Look through the records below for the line with "Definition fill_table (mode". Return that line and each one after it up to and including the line with "continue (output ++ [ExtraReference", exactly.

*** Opening Records for processing ***

(* ===== verification/DpAlign.v ===== *)
(** * Sequence alignment by Hirschberg's divide and conquer

    Models [crates/batchalign-transform/src/dp_align/mod.rs] and
    [comparison.rs]: the comparison policies, the two linear-space row passes,
    the full-table aligner with its traceback, the divide-and-conquer
    recursion, prefix and suffix stripping, and the public entry points. Every
    function runs under the caller's work control ([WorkControl.v]) and every
    index and slice of the source is one that can panic here. The properties
    are in [DpAlignFacts.v]. *)

From S2P Require Import Prelude WorkControl.
From stdpp Require Import base decidable option list list_numbers strings numbers.
From Stdlib Require Import SpecFloat Ascii.

Open Scope Z_scope.
Open Scope rust_scope.

Definition COST_SUB : Z := 2.
Definition COST_GAP : Z := 1.
Definition SMALL_CUTOFF : Z := 2048.

Inductive AlignResult :=
| Match (key : string) (payload_idx reference_idx : nat)
| ExtraPayload (key : string) (payload_idx : nat)
| ExtraReference (key : string) (reference_idx : nat).

#[export] Instance align_result_eq_dec : EqDecision AlignResult.
Proof. solve_decision. Defined.

Inductive MatchMode :=
| Exact
| CaseInsensitive
| Fuzzy (threshold : spec_float).

(** ** Comparison *)

(** [trait Alignable]. *)
Class Alignable (T : Type) := {
  Policy : Type;
  matches : T -> T -> Policy -> bool;
  to_key : T -> string
}.
Arguments Policy T {_}.

Inductive LiteralMatchMode :=
| LiteralExact
| AsciiInsensitive.

Definition ascii_lower (c : ascii) : ascii :=
  let n := nat_of_ascii c in
  if (65 <=? n)%nat && (n <=? 90)%nat then ascii_of_nat (n + 32) else c.

Fixpoint lower (s : string) : string :=
  match s with
  | EmptyString => EmptyString
  | String c s => String (ascii_lower c) (lower s)
  end.

(** [str::eq_ignore_ascii_case], on the bytes. *)
Definition eq_ignore_ascii_case (a b : string) : bool := String.eqb (lower a) (lower b).

#[export] Instance string_alignable : Alignable string := {|
  Policy := LiteralMatchMode;
  matches := fun a b policy =>
    match policy with
    | LiteralExact => String.eqb a b
    | AsciiInsensitive => eq_ignore_ascii_case a b
    end;
  to_key := fun a => a
|}.

(** A [char] is its code point. *)
Record char := Char { code : Z }.

Definition char_lower (c : Z) : Z := if (65 <=? c) && (c <=? 90) then c + 32 else c.

Definition byte_of (n : Z) : ascii := ascii_of_nat (Z.to_nat n).

(** [char::to_string]: the UTF-8 encoding. *)
Definition utf8 (c : Z) : string :=
  let tail k := byte_of (128 + Z.land (Z.shiftr c k) 63) in
  if c <? 128 then String (byte_of c) ""
  else if c <? 2048 then String (byte_of (192 + Z.shiftr c 6)) (String (tail 0) "")
  else if c <? 65536 then
    String (byte_of (224 + Z.shiftr c 12)) (String (tail 6) (String (tail 0) ""))
  else
    String (byte_of (240 + Z.shiftr c 18))
      (String (tail 12) (String (tail 6) (String (tail 0) ""))).

#[export] Instance char_alignable : Alignable char := {|
  Policy := LiteralMatchMode;
  matches := fun a b policy =>
    match policy with
    | LiteralExact => code a =? code b
    | AsciiInsensitive => char_lower (code a) =? char_lower (code b)
    end;
  to_key := fun a => utf8 (code a)
|}.

(** What fuzzy matching calls outside the repository: [str::to_lowercase]
    with the Unicode tables, and [strsim::jaro_winkler]. *)
Class FuzzyLibrary := {
  to_lowercase : string -> string;
  jaro_winkler : string -> string -> spec_float
}.

Record PreparedFuzzyWord := mkFuzzyWord {
  original : string;
  lowercase : string
}.

Record FuzzyComparison := mkFuzzyComparison { threshold : spec_float }.

Definition prepare_fuzzy_word `{FuzzyLibrary} (word : string) : PreparedFuzzyWord :=
  {| original := word; lowercase := to_lowercase word |}.

#[export] Instance fuzzy_alignable `{FuzzyLibrary} : Alignable PreparedFuzzyWord := {|
  Policy := FuzzyComparison;
  matches := fun a b policy =>
    eq_ignore_ascii_case (original a) (original b) ||
    SFleb (threshold policy) (jaro_winkler (lowercase a) (lowercase b));
  to_key := fun a => original a
|}.

(** ** The algorithm *)

Section align.
Context {T : Type} `{Alignable T} {C : WorkControl}.
Implicit Types (payload reference : list T).

Definition len {A} (l : list A) : Z := Z.of_nat (length l).

(** One row: [cur] grows by one cell per payload item. *)
Fixpoint row_loop (mode : Policy T) (ref_item : T) payload (pay_idx : nat)
    (prev cur : list Z) : Work C (list Z) :=
  match payload with
  | [] => ret cur
  | pay_item :: payload =>
      (if (pay_idx mod 1024 =? 0)%nat then check else ret tt) ;;
      let is_match := matches ref_item pay_item mode in
      let! diag := index prev pay_idx in
      let! up := index prev (pay_idx + 1) in
      let! before := index cur pay_idx in
      let sub_cost := diag + (if is_match then 0 else COST_SUB) in
      let del_cost := up + COST_GAP in
      let ins_cost := before + COST_GAP in
      row_loop mode ref_item payload (pay_idx + 1) prev
        (cur ++ [Z.min (Z.min sub_cost del_cost) ins_cost])
  end.

(** The loop the two row passes share, over the items in the order each
    iterates them. *)
Definition cost_rows (mode : Policy T) (refs pays : list T) : Work C (list Z) :=
  let pay_len := len pays in
  alignment_work (sat_add pay_len 1) ;;
  for_each refs (fun ref_item prev =>
    check ;;
    alignment_work (sat_add pay_len 1) ;;
    let! first := index prev 0 in
    row_loop mode ref_item pays 0 prev [first + COST_GAP])
    (Z.of_nat <$> seq 0 (S (length pays))).

Definition row_costs reference payload (mode : Policy T) : Work C (list Z) :=
  cost_rows mode reference payload.

Definition row_costs_rev reference payload (mode : Policy T) : Work C (list Z) :=
  cost_rows mode (rev reference) (rev payload).

Inductive Action :=
| ActStart
| ActMatch
| ActSubstitution
| ActExtraPayload
| ActExtraReference.

(** A cell of the flat table: cost, action, and the cell it came from. *)
Definition cell : Type := Z * Action * nat * nat.
Definition cell_cost (c : cell) : Z := c.1.1.1.

(** Filling the table: the borders, then every cell in row order. *)
Definition fill_borders (rows cols : nat) : Work C (list cell) :=
  let dp := replicate (rows * cols) (0, ActStart, 0%nat, 0%nat) in
  let! dp := for_each (seq 1 (rows - 1)) (fun i dp =>
    store dp (i * cols) (Z.of_nat i * COST_GAP, ActExtraReference, (i - 1)%nat, 0%nat)) dp in
  for_each (seq 1 (cols - 1)) (fun j dp =>
    store dp j (Z.of_nat j * COST_GAP, ActExtraPayload, 0%nat, (j - 1)%nat)) dp.

Definition fill_cell (mode : Policy T) payload reference (cols i j : nat) (dp : list cell)
    : Work C (list cell) :=
  (if (j mod 1024 =? 1)%nat then check else ret tt) ;;
  let! ref_item := index reference (i - 1) in
  let! pay_item := index payload (j - 1) in
  let is_match := matches ref_item pay_item mode in
  let! diag := index dp ((i - 1) * cols + (j - 1)) in
  let! up := index dp ((i - 1) * cols + j) in
  let! before := index dp (i * cols + (j - 1)) in
  let sub_cost := cell_cost diag + (if is_match then 0 else COST_SUB) in
  let del_cost := cell_cost up + COST_GAP in
  let ins_cost := cell_cost before + COST_GAP in
  store dp (i * cols + j)
    (if (sub_cost <=? del_cost) && (sub_cost <=? ins_cost) then
       (sub_cost, if is_match then ActMatch else ActSubstitution, (i - 1)%nat, (j - 1)%nat)
     else if (del_cost <=? sub_cost) && (del_cost <=? ins_cost) then
       (del_cost, ActExtraReference, (i - 1)%nat, j)
     else (ins_cost, ActExtraPayload, i, (j - 1)%nat)).

Definition fill_table (mode : Policy T) payload reference : Work C (list cell) :=
  let rows := (length reference + 1)%nat in
  let cols := (length payload + 1)%nat in
  let! dp := fill_borders rows cols in
  for_each (seq 1 (rows - 1)) (fun i dp =>
    for_each (seq 1 (cols - 1)) (fun j dp =>
      fill_cell mode payload reference cols i j dp) dp) dp.

(** The traceback loop, pushing results until the origin is reached. *)
Fixpoint traceback (fuel : nat) payload reference (pay_offset ref_offset cols : nat)
    (dp : list cell) (i j : nat) (output : list AlignResult) : Work C (list AlignResult) :=
  if negb ((0 <? i)%nat || (0 <? j)%nat) then ret output
  else
    match fuel with
    | O => fault OutOfFuel
    | S fuel =>
        let! (_, action, pi, pj) := index dp (i * cols + j) in
        alignment_work (match action with ActSubstitution => 2 | _ => 1 end) ;;
        let continue := traceback fuel payload reference pay_offset ref_offset cols dp pi pj in
        match action with
        | ActMatch =>
            let! r := index reference pi in
            continue (output ++ [Match (to_key r) (pay_offset + pj) (ref_offset + pi)])
        | ActSubstitution =>
            let! p := index payload pj in
            let! r := index reference pi in
            continue (output ++ [ExtraPayload (to_key p) (pay_offset + pj);
                                 ExtraReference (to_key r) (ref_offset + pi)])
        | ActExtraPayload =>
            let! p := index payload pj in
            continue (output ++ [ExtraPayload (to_key p) (pay_offset + pj)])
        | ActExtraReference =>
            let! r := index reference pi in
            continue (output ++ [ExtraReference (to_key r) (ref_offset + pi)])
        | ActStart => ret output
        end
    end.

Definition align_small payload reference (pay_offset ref_offset : nat) (mode : Policy T)
    : Work C (list AlignResult) :=
  let rows := (length reference + 1)%nat in
  let cols := (length payload + 1)%nat in
  let cells := sat_mul (Z.of_nat rows) (Z.of_nat cols) in
  alignment_score_storage cells ;;
  alignment_work cells ;;
  let! dp := fill_table mode payload reference in
  let! output :=
    traceback (rows + cols) payload reference pay_offset ref_offset cols dp
      (rows - 1) (cols - 1) [] in
  ret (rev output).

(** The split: the first [k] whose two halves cost least together. *)
Definition find_split (score_left score_right : list Z) (pay_len : nat) : Work C nat :=
  let! (split, _) :=
    for_each (seq 0 (S pay_len)) (fun k '(split, best) =>
      let! l := index score_left k in
      let! r := index score_right (pay_len - k) in
      let cost := l + r in
      if cost <? best then ret (k, cost) else ret (split, best)) (0%nat, usize_max) in
  ret split.

Fixpoint hirschberg_fuel (fuel : nat) payload reference (pay_offset ref_offset : nat)
    (mode : Policy T) : Work C (list AlignResult) :=
  check ;;
  match reference, payload with
  | [], _ =>
      alignment_work (len payload) ;;
      ret (imap (fun i k => ExtraPayload (to_key k) (pay_offset + i)) payload)
  | _, [] =>
      alignment_work (len reference) ;;
      ret (imap (fun i k => ExtraReference (to_key k) (ref_offset + i)) reference)
  | _, _ =>
      if (length reference <=? 1)%nat || (length payload <=? 1)%nat ||
         (sat_mul (len reference) (len payload) <=? SMALL_CUTOFF)
      then align_small payload reference pay_offset ref_offset mode
      else
        match fuel with
        | O => fault OutOfFuel
        | S fuel =>
            let mid := (length reference / 2)%nat in
            let! left_ref := slice_to reference mid in
            let! right_ref := slice_from reference mid in
            alignment_score_storage (sat_mul (sat_add (len payload) 1) 3) ;;
            let! score_left := row_costs left_ref payload mode in
            let! score_right := row_costs_rev right_ref payload mode in
            let pay_len := length payload in
            alignment_work (sat_add (len payload) 1) ;;
            let! split := find_split score_left score_right pay_len in
            let! left_pay := slice_to payload split in
            let! left_result :=
              hirschberg_fuel fuel left_pay left_ref pay_offset ref_offset mode in
            let! right_pay := slice_from payload split in
            let! right_result :=
              hirschberg_fuel fuel right_pay right_ref (pay_offset + split) (ref_offset + mid)
                mode in
            alignment_work (len right_result) ;;
            ret (left_result ++ right_result)
        end
  end.

(** The recursion halves the reference, so its length is fuel enough. *)
Definition hirschberg payload reference (pay_offset ref_offset : nat) (mode : Policy T)
    : Work C (list AlignResult) :=
  hirschberg_fuel (length reference) payload reference pay_offset ref_offset mode.

(** The length of the run of matching pairs at the front. *)
Fixpoint matching_run payload reference (mode : Policy T) : Work C nat :=
  match payload, reference with
  | p :: payload, r :: reference =>
      alignment_work 1 ;;
      if negb (matches p r mode) then ret 0%nat
      else let! n := matching_run payload reference mode in ret (S n)
  | _, _ => ret 0%nat
  end.

Definition align_generic payload reference (mode : Policy T) : Work C (list AlignResult) :=
  check ;;
  let! prefix_len := matching_run payload reference mode in
  let! pay_rest := slice_from payload prefix_len in
  let! ref_rest := slice_from reference prefix_len in
  let! suffix_len := matching_run (rev pay_rest) (rev ref_rest) mode in
  alignment_work (Z.of_nat prefix_len) ;;
  let prefix := imap (fun i r => Match (to_key r) i i) (take prefix_len reference) in
  let! mid_pay := slice_range payload prefix_len (length payload - suffix_len) in
  let! mid_ref := slice_range reference prefix_len (length reference - suffix_len) in
  let! middle := hirschberg mid_pay mid_ref prefix_len prefix_len mode in
  alignment_work (sat_add (len middle) (Z.of_nat suffix_len)) ;;
  let pay_suffix_start := (length payload - suffix_len)%nat in
  let ref_suffix_start := (length reference - suffix_len)%nat in
  for_each (seq 0 suffix_len) (fun i result =>
    let! r := index reference (ref_suffix_start + i) in
    ret (result ++ [Match (to_key r) (pay_suffix_start + i) (ref_suffix_start + i)]))
    (prefix ++ middle).

End align.

(** ** Entry points *)

Definition align_controlled `{FuzzyLibrary} (C : WorkControl) (payload reference : list string)
    (mode : MatchMode) : Work C (list AlignResult) :=
  check ;;
  match mode with
  | Exact => align_generic payload reference LiteralExact
  | CaseInsensitive => align_generic payload reference AsciiInsensitive
  | Fuzzy threshold =>
      alignment_work (sat_add (len payload) (len reference)) ;;
      align_generic (prepare_fuzzy_word <$> payload) (prepare_fuzzy_word <$> reference)
        (mkFuzzyComparison threshold)
  end.

Definition align `{FuzzyLibrary} (payload reference : list string) (mode : MatchMode)
    : option (list AlignResult) :=
  uninterrupted (align_controlled Uninterrupted payload reference mode).

Definition align_chars (payload reference : list char) (mode : MatchMode)
    : option (list AlignResult) :=
  let mode :=
    match mode with
    | Exact => LiteralExact
    | CaseInsensitive | Fuzzy _ => AsciiInsensitive
    end in
  uninterrupted (align_generic payload reference mode).

Example align_chars_run :
  align_chars (Char <$> [97; 98; 99; 100]) (Char <$> [97; 120; 67; 100]) CaseInsensitive =
  Some [Match "a" 0 0; ExtraReference "x" 1; ExtraPayload "b" 1; Match "C" 2 2; Match "d" 3 3].
Proof. vm_compute. reflexivity. Qed.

*** Closing Records for processing ***

- _The answer_
Definition fill_table (mode : Policy T) payload reference : Work C (list cell) :=
  let rows := (length reference + 1)%nat in
  let cols := (length payload + 1)%nat in
  let! dp := fill_borders rows cols in
  for_each (seq 1 (rows - 1)) (fun i dp =>
    for_each (seq 1 (cols - 1)) (fun j dp =>
      fill_cell mode payload reference cols i j dp) dp) dp.

(** The traceback loop, pushing results until the origin is reached. *)
Fixpoint traceback (fuel : nat) payload reference (pay_offset ref_offset cols : nat)
    (dp : list cell) (i j : nat) (output : list AlignResult) : Work C (list AlignResult) :=
  if negb ((0 <? i)%nat || (0 <? j)%nat) then ret output
  else
    match fuel with
    | O => fault OutOfFuel
    | S fuel =>
        let! (_, action, pi, pj) := index dp (i * cols + j) in
        alignment_work (match action with ActSubstitution => 2 | _ => 1 end) ;;
        let continue := traceback fuel payload reference pay_offset ref_offset cols dp pi pj in
        match action with
        | ActMatch =>
            let! r := index reference pi in
            continue (output ++ [Match (to_key r) (pay_offset + pj) (ref_offset + pi)])
        | ActSubstitution =>
            let! p := index payload pj in
            let! r := index reference pi in
            continue (output ++ [ExtraPayload (to_key p) (pay_offset + pj);
                                 ExtraReference (to_key r) (ref_offset + pi)])
        | ActExtraPayload =>
            let! p := index payload pj in
            continue (output ++ [ExtraPayload (to_key p) (pay_offset + pj)])
        | ActExtraReference =>
            let! r := index reference pi in
            continue (output ++ [ExtraReference (to_key r) (ref_offset + pi)])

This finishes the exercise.